■ **WORK ORDER**:
Work out how many lines of the data contain "Some" and reply with that number alone.

──────────────────────────────

(* ===== verification/Bytes.v ===== *)
(** * Bytes: integers in memory

    The little-endian layout of an unsigned integer, which the packed structs
    of the gatekeeper and the byte-order conversions of the keystore depend
    on.  All targets of the repository are little-endian. *)
From S2P Require Import Prelude.

(** The [n] bytes of an integer in memory, and the integer they stand for. *)
Fixpoint le_bytes (n : nat) (z : Z) : list Z :=
  match n with
  | O => []
  | S n => z mod 256 :: le_bytes n (z / 256)
  end.

Fixpoint le_val (l : list Z) : Z :=
  match l with
  | [] => 0
  | b :: l => b + 256 * le_val l
  end.

Definition is_byte (b : Z) : Prop := 0 <= b < 256.

Lemma length_le_bytes n z : length (le_bytes n z) = n.
Proof. revert z. induction n as [|n IH]; intros z; simpl; [done|]. by rewrite IH. Qed.

Lemma zlen_le_bytes n z : zlen (le_bytes n z) = Z.of_nat n.
Proof. unfold zlen. by rewrite length_le_bytes. Qed.

Lemma le_bytes_ok n z : Forall is_byte (le_bytes n z).
Proof.
  revert z. induction n as [|n IH]; intros z; simpl; [done|]. apply List.Forall_cons; [|apply IH].
  apply Z.mod_pos_bound. lia.
Qed.

Lemma le_val_bytes n z : 0 <= z < 256 ^ Z.of_nat n -> le_val (le_bytes n z) = z.
Proof.
  revert z. induction n as [|n IH]; intros z Hz; simpl; [simpl in Hz; lia|].
  rewrite Nat2Z.inj_succ, Z.pow_succ_r in Hz by lia. rewrite IH.
  - pose proof (Z.div_mod z 256 ltac:(lia)). lia.
  - split; [apply Z.div_pos; lia|]. apply Z.div_lt_upper_bound; lia.
Qed.

Lemma le_val_range l : Forall is_byte l -> 0 <= le_val l < 256 ^ zlen l.
Proof.
  induction 1 as [|b l Hb _ IH]; [unfold zlen; simpl; lia|]. rewrite zlen_cons.
  unfold is_byte in Hb. simpl. rewrite Z.pow_add_r by (pose proof (zlen_nonneg l); lia). lia.
Qed.

Lemma le_bytes_val l : Forall is_byte l -> le_bytes (length l) (le_val l) = l.
Proof.
  induction 1 as [|b l Hb _ IH]; [done|]. simpl. unfold is_byte in Hb.
  assert (E : b + 256 * le_val l = le_val l * 256 + b) by lia.
  rewrite E, Z.div_add_l, (Z.div_small b), Z.add_0_r by lia.
  rewrite Z.add_comm, Z_mod_plus_full, Z.mod_small by lia. by rewrite IH.
Qed.

(** [hton] of keystore/auth_token_table.cpp and [htonl], [htobe64] of libc on
    a little-endian machine: the bytes in reverse order. *)
Definition hton (n : nat) (z : Z) : Z := le_val (rev (le_bytes n z)).

Lemma rev_bytes_ok n z : Forall is_byte (rev (le_bytes n z)).
Proof. apply Forall_rev, le_bytes_ok. Qed.

Lemma le_bytes_hton n z : le_bytes n (hton n z) = rev (le_bytes n z).
Proof.
  unfold hton. pose proof (le_bytes_val (rev (le_bytes n z)) (rev_bytes_ok n z)) as E.
  by rewrite length_rev, length_le_bytes in E.
Qed.

Lemma hton_range n z : 0 <= hton n z < 256 ^ Z.of_nat n.
Proof.
  unfold hton. pose proof (le_val_range _ (rev_bytes_ok n z)) as Hr. revert Hr.
  unfold zlen. by rewrite length_rev, length_le_bytes.
Qed.

(** Converting twice gives the value back. *)
Lemma hton_hton n z : 0 <= z < 256 ^ Z.of_nat n -> hton n (hton n z) = z.
Proof.
  intros Hz. unfold hton at 1. rewrite le_bytes_hton, rev_involutive. by apply le_val_bytes.
Qed.

Lemma hton_inj n x y :
  0 <= x < 256 ^ Z.of_nat n -> 0 <= y < 256 ^ Z.of_nat n -> hton n x = hton n y -> x = y.
Proof. intros Hx Hy E. by rewrite <- (hton_hton n x Hx), E, hton_hton. Qed.

(** Reading [n] bytes at a pointer: [None] if they are not all there. *)
Definition fetch (n : Z) (l : list Z) : option (list Z * list Z) :=
  if n <=? zlen l then Some (take (Z.to_nat n) l, drop (Z.to_nat n) l) else None.

Lemma fetch_app a l : fetch (zlen a) (a ++ l) = Some (a, l).
Proof.
  unfold fetch. rewrite zlen_app. destruct (Z.leb_spec (zlen a) (zlen a + zlen l)) as [|Hc].
  - unfold zlen. by rewrite Nat2Z.id, take_app_length, drop_app_length.
  - pose proof (zlen_nonneg l). lia.
Qed.

Lemma fetch_le n z l : fetch (Z.of_nat n) (le_bytes n z ++ l) = Some (le_bytes n z, l).
Proof. rewrite <- (zlen_le_bytes n z) at 1. apply fetch_app. Qed.

#[export] Hint Rewrite zlen_le_bytes : zlen.

Lemma fetch_all a : fetch (zlen a) a = Some (a, []).
Proof. pose proof (fetch_app a []) as E. by rewrite app_nil_r in E. Qed.

Arguments le_bytes : simpl never.
Arguments fetch : simpl never.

──────────────────────────────

■ **RESULT**:
4